═══ Raw data ═══
Lemma daily_consumption_Ok (df : DataFrame) (ct : DataType) :
  schema df !! "timestamp_column" = Some StringType \/
  schema df !! "timestamp_column" = Some TimestampType ->
  schema df !! "energy_consumption" = Some ct ->
  daily_consumption df = Ok (daily_frame ct df).
Proof.
  intros Htc Hct. pose proof (daily_consumption_outcome df) as Hcases.
  rewrite Hct in Hcases. by destruct Htc as [Htc | Htc]; rewrite Htc in Hcases.
Qed.

(** The rows of the output, in terms of the rows of the input. *)
Lemma daily_consumption_rows (df out : DataFrame) :
  daily_consumption df = Ok out ->
  rows out = daily_entry (energy_type df) (rows df)
             <$> remove_dups (date_key <$> rows df).
Proof.
  intros Hout.
  apply daily_consumption_Ok_inv in Hout as (_ & ct & Hct & ->).
  unfold energy_type. by rewrite Hct.
Qed.

Lemma daily_consumption_schema (df out : DataFrame) :
  daily_consumption df = Ok out ->
  exists ct,
    schema df !! "energy_consumption" = Some ct /\
    schema out
    = <["total_daily_consumption" := sum_type ct]> {[ "date" := TimestampType ]}.
Proof.
  intros Hout.
  apply daily_consumption_Ok_inv in Hout as (_ & ct & Hct & ->).
  by exists ct.
Qed.

(** On a frame produced by the cleaning cell the aggregation is defined. *)
Lemma daily_consumption_cleaned (q : Qc) (t : DataType) (raw : DataFrame) :
  schema raw !! "energy_consumption" = Some t ->
  daily_consumption (cleaned q t raw) = Ok (daily_frame t (cleaned q t raw)).
Proof.
  intros Ht. apply daily_consumption_Ok.
  - right. unfold cleaned. simpl. apply lookup_insert_eq.
  - unfold cleaned. simpl. by rewrite lookup_insert_ne.
Qed.

Lemma daily_consumption_returns (raw df : DataFrame) :
  clean raw = Ok df -> returns (daily_consumption df).
Proof.
  intros Hclean.
  apply clean_Ok_inv in Hclean as (t & q & Ht & _ & _ & ->).
  eexists. by apply daily_consumption_cleaned.
Qed.

Lemma energy_type_cleaned (q : Qc) (t : DataType) (raw : DataFrame) :
  schema raw !! "energy_consumption" = Some t ->
  energy_type (cleaned q t raw) = t.
Proof.
  intros Ht. unfold energy_type, cleaned. simpl.
  by rewrite lookup_insert_ne, Ht.
Qed.

Lemma cell_daily_entry_date (ct : DataType) (l : list (gmap string Value))
    (k : Value) :
  cell (daily_entry ct l k) "date" = k.
Proof.
  unfold daily_entry. rewrite cell_insert_ne by done.
  unfold cell. by rewrite lookup_singleton_eq.
Qed.

Lemma cell_daily_entry_total (ct : DataType) (l : list (gmap string Value))
    (k : Value) :
  cell (daily_entry ct l k) "total_daily_consumption"
  = agg_sum ct ((fun r => cell r "energy_consumption")
                <$> filter (fun r => date_key r = k) l).
Proof. unfold daily_entry. apply cell_insert_eq. Qed.

Lemma elem_of_daily_rows (df out : DataFrame) (e : gmap string Value) :
  daily_consumption df = Ok out ->
  e ∈ rows out <->
  exists r, r ∈ rows df /\
            e = daily_entry (energy_type df) (rows df) (date_key r).
Proof.
  intros Hout. rewrite (daily_consumption_rows df out Hout).
  rewrite list_elem_of_fmap. split.
  - intros (k & -> & Hk).
    apply elem_of_remove_dups, list_elem_of_fmap in Hk as (r & -> & Hr).
    by exists r.
  - intros (r & Hr & ->). exists (date_key r). split; [reflexivity |].
    apply elem_of_remove_dups, list_elem_of_fmap. by exists r.
Qed.

Lemma column_date_daily (df out : DataFrame) :
  daily_consumption df = Ok out ->
  column "date" out = remove_dups (date_key <$> rows df).
Proof.
  intros Hout. unfold column. rewrite (daily_consumption_rows df out Hout).
  rewrite <- list_fmap_compose. rewrite <- (list_fmap_id (remove_dups _)) at 2.
  apply list_fmap_ext. intros i k _. apply cell_daily_entry_date.
Qed.

(** The entries filed under one key. *)
Lemma daily_consumption_key_entries (df out : DataFrame) (k : Value) :
  daily_consumption df = Ok out ->
  length (filter (fun e => cell e "date" = k) (rows out))
  = if decide (k ∈ (date_key <$> rows df)) then 1%nat else 0%nat.
Proof.
  intros Hout. rewrite (daily_consumption_rows df out Hout).
  rewrite filter_fmap_list, length_fmap.
  rewrite (list_filter_iff _ (fun k' => k' = k))
    by (intros k'; by rewrite cell_daily_entry_date).
  rewrite length_filter_eq_NoDup by apply NoDup_remove_dups.
  destruct (decide (k ∈ date_key <$> rows df)) as [Hin | Hnin].
  - apply decide_True. by apply elem_of_remove_dups.
  - apply decide_False. by rewrite elem_of_remove_dups.
Qed.

(** The totals of an integer column add up to the sum over the records,
    up to wrap-around. *)
Lemma daily_consumption_integer_sum (df out : DataFrame) :
  daily_consumption df = Ok out -> energy_type df = IntegerType ->
  integer_sum "total_daily_consumption" out
  = sum_Z ((fun k => wrap64 (integer_where (fun r => date_key r = k) (rows df)))
           <$> remove_dups (date_key <$> rows df)) /\
  sum_Z ((fun k => integer_where (fun r => date_key r = k) (rows df))
         <$> remove_dups (date_key <$> rows df))
  = integer_sum "energy_consumption" df.
Proof.
  intros Hout Hct. split.
  - unfold integer_sum, column.
    rewrite (daily_consumption_rows df out Hout), Hct.
    rewrite <- !list_fmap_compose. f_equal. apply list_fmap_ext.
    intros i k _. simpl. rewrite cell_daily_entry_total.
    by rewrite long_of_agg_sum.
  - unfold integer_sum, column, integer_where, energy_where.
    rewrite <- list_fmap_compose.
    etrans;
      [| apply (sum_Z_groups date_key
                  (fun r => long_of (cell r "energy_consumption"))
                  (rows df) (remove_dups (date_key <$> rows df)))].
    + f_equal. apply list_fmap_ext. intros i k _. simpl.
      by rewrite <- list_fmap_compose.
    + apply NoDup_remove_dups.
    + intros r Hr. apply elem_of_remove_dups, list_elem_of_fmap. by exists r.
Qed.

(** Days and keys. *)
Lemma local_day_start_of_day (d : Z) : local_day (start_of_day d) = d.
Proof.
  unfold local_day, start_of_day.
  replace (d * MICROS_PER_DAY - session_zone + session_zone)
    with (d * MICROS_PER_DAY) by lia.
  by apply Z.div_mul.
Qed.

Lemma date_trunc_day_day_of (v : Value) :
  date_trunc_day v
  = match day_of v with
    | Some d => VTimestamp (start_of_day d)
    | None => VNull
    end.
Proof.
  unfold date_trunc_day, day_of, instant_of.
  destruct (to_timestamp v); reflexivity.
Qed.

Lemma day_of_VTimestamp (t : Z) : day_of (VTimestamp t) = Some (local_day t).
Proof. reflexivity. Qed.

Lemma day_of_date_key (r : gmap string Value) (d : Z) :
  day_of (date_key r) = Some d <-> falls_on d r.
Proof.
  unfold date_key, falls_on. rewrite date_trunc_day_day_of.
  destruct (day_of (cell r "timestamp_column")) as [d' |].
  - rewrite day_of_VTimestamp, local_day_start_of_day. reflexivity.
  - split; discriminate.
Qed.

Lemma date_key_of_day (r : gmap string Value) (d : Z) :
  date_key r = VTimestamp (start_of_day d) <-> falls_on d r.
Proof.
  rewrite <- day_of_date_key. unfold date_key.
  rewrite date_trunc_day_day_of.
  destruct (day_of (cell r "timestamp_column")) as [d' |].
  - rewrite day_of_VTimestamp, local_day_start_of_day. split.
    + intros [= Heq]. f_equal.
      rewrite <- (local_day_start_of_day d'), Heq.
      apply local_day_start_of_day.
    + by intros [= ->].
  - split; discriminate.
Qed.

End AggregateFacts.

(** ** The aggregation cell: totals and days *)

Section AggregateClaims.

Context {E : Engine}.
═══
Task item.
One stretch of the lines above is wanted, from the line that contains "rows out = daily_entry" through the line that contains "Lemma daily_consumption_schema (df". Output it exactly.

Answer section.
  rows out = daily_entry (energy_type df) (rows df)
             <$> remove_dups (date_key <$> rows df).
Proof.
  intros Hout.
  apply daily_consumption_Ok_inv in Hout as (_ & ct & Hct & ->).
  unfold energy_type. by rewrite Hct.
Qed.

Lemma daily_consumption_schema (df out : DataFrame) :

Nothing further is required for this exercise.